Opioid addiction is a complicated and highly heritable brain disease. Dysfunction in dopaminergic signaling is involved in the pathogenesis of addictive disorders. Encoding a dopamine synthetase, the tyrosine hydroxylase (TH) gene has long been an interesting candidate in genetic association studies for opioid addiction. However, the mechanisms underlying associations of risk gene variants and opioid addiction remain unknown. In the present study, we first analyzed the association between TH gene variants and susceptibility and traits of heroin addiction in 801 patients with heroin addiction and 930 healthy controls. Methylation levels in the promoter region of the TH gene were detected and compared between the heroin addiction and healthy control groups. To reveal the potential mechanism of the association of TH gene variants and heroin addiction, correlations between the risk TH single nucleotide polymorphism (SNPs) for heroin addiction and the methylation and expression levels of the TH gene were examined.

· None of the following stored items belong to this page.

Lemma AddResizeTasks_scan_spec (fp : FlashingPlan) (tasks : list Task) (i : nat)
  (loc : option nat) (resize_tasks : list Task) :
  exists loc',
    AddResizeTasks_scan fp tasks i loc resize_tasks
    = (loc', resize_tasks
             ++ map (resize_task_for fp) (List.filter (is_dynamic_flash fp) tasks))
    /\ match loc, loc' with
       | Some l, _ => loc' = Some l
       | None, None => List.filter (is_dynamic_flash fp) tasks = []
       | None, Some l =>
           exists before task after,
             tasks = before ++ task :: after /\ l = (i + length before)%nat
             /\ List.filter (is_dynamic_flash fp) before = []
             /\ is_dynamic_flash fp task = true
       end.
Proof.
  revert i loc resize_tasks.
  induction tasks as [|task rest IH]; intros i loc resize_tasks.
  - exists loc. cbn. rewrite app_nil_r. split; [reflexivity|]. destruct loc; reflexivity.
  - cbn [AddResizeTasks_scan List.filter].
    change (AsFlashTask task && IsDynamicPartition (source fp) task)
      with (is_dynamic_flash fp task).
    destruct (is_dynamic_flash fp task) eqn:Hdyn.
    + destruct (IH (S i) (match loc with None => Some i | Some _ => loc end)
                  (resize_tasks ++ [ResizeTask (GetPartition task) "0" (slot_override fp)]))
        as (loc' & Hscan & Hloc).
      exists loc'. rewrite Hscan. cbn [map]. rewrite <- app_assoc.
      split; [reflexivity|].
      destruct loc as [l|]; [exact Hloc|]. subst loc'.
      exists [], task, rest. cbn. repeat split; auto.
    + destruct (IH (S i) loc resize_tasks) as (loc' & Hscan & Hloc).
      exists loc'. split; [exact Hscan|].
      destruct loc as [l0|]; [exact Hloc|].
      destruct loc' as [l|]; [|exact Hloc].
      destruct Hloc as (before & task' & after & -> & -> & Hbefore & Htask').
      exists (task :: before), task', after. cbn [List.filter length app].
      rewrite Hdyn.
      repeat split; auto; lia.
Qed.

(** X15: [AddResizeTasks] leaves the task list as it is when it
    reports that nothing was added.  Otherwise the list has a first flash
    task of a dynamic partition, and the new list is the old one with, right
    before that task, one resize-to-0 task for every flash task of a dynamic
    partition, in the order of these flash tasks. *)
Theorem AddResizeTasks_resizes_before_first_dynamic_flash (fp : FlashingPlan)
  (tasks tasks' : list Task) (added : bool) :
  AddResizeTasks fp tasks = Ok (added, tasks') ->
  (added = false -> tasks' = tasks)
  /\ (added = true ->
      exists before task after,
        tasks = before ++ task :: after
        /\ List.filter (is_dynamic_flash fp) before = []
        /\ is_dynamic_flash fp task = true
        /\ tasks' = before
                    ++ map (resize_task_for fp)
                           (List.filter (is_dynamic_flash fp) (task :: after))
                    ++ task :: after).
Proof.
  unfold AddResizeTasks. intros Hrun.
  destruct (source fp) as [src|]; [|discriminate].
  destruct (ReadFile src "super_empty.img") as [contents|];
    [|injection Hrun as <- <-; split; [reflexivity | discriminate]].
  destruct (ReadFromImageBlob contents);
    [|injection Hrun as <- <-; split; [reflexivity | discriminate]].
  destruct (AddResizeTasks_scan_spec fp tasks 0 None []) as (loc' & Hscan & Hloc).
  rewrite Hscan in Hrun. cbn [app] in Hrun.
  destruct loc' as [first|];
    [|injection Hrun as <- <-; split; [reflexivity | discriminate]].
  injection Hrun as <- <-. split; [discriminate|]. intros _.
  destruct Hloc as (before & task & after & -> & -> & Hbefore & Htask).
  exists before, task, after. repeat split; auto.
  cbn [Nat.add]. rewrite take_app_length, drop_app_length.
  rewrite List.filter_app, Hbefore. reflexivity.
Qed.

Our results demonstrated that SNP rs6356 was associated with susceptibility to heroin addiction. CpG TH_15 was hypermethylated in the heroin addiction group compared with the healthy control group. Notably, SNP rs6356 was correlated in an allele-specific manner with expression of the TH gene in the hippocampus and nucleus accumbens but not with methylation levels of CpG TH_15. Our findings suggest that the eQTL rs6356 was associated with susceptibility to heroin addiction by potentially affecting the expression of the TH gene in brain regions in the mesocorticolimbic dopamine system, including the hippocampus and nucleus accumbens.

Highlights

  • Substance addiction is a complex brain disease, characterized as compulsive substance seeking, abstinence, and repeated relapse for substance use (Chisholm et al, 2021; Huang, Chen, Lane, Ho, & Chung, 2021)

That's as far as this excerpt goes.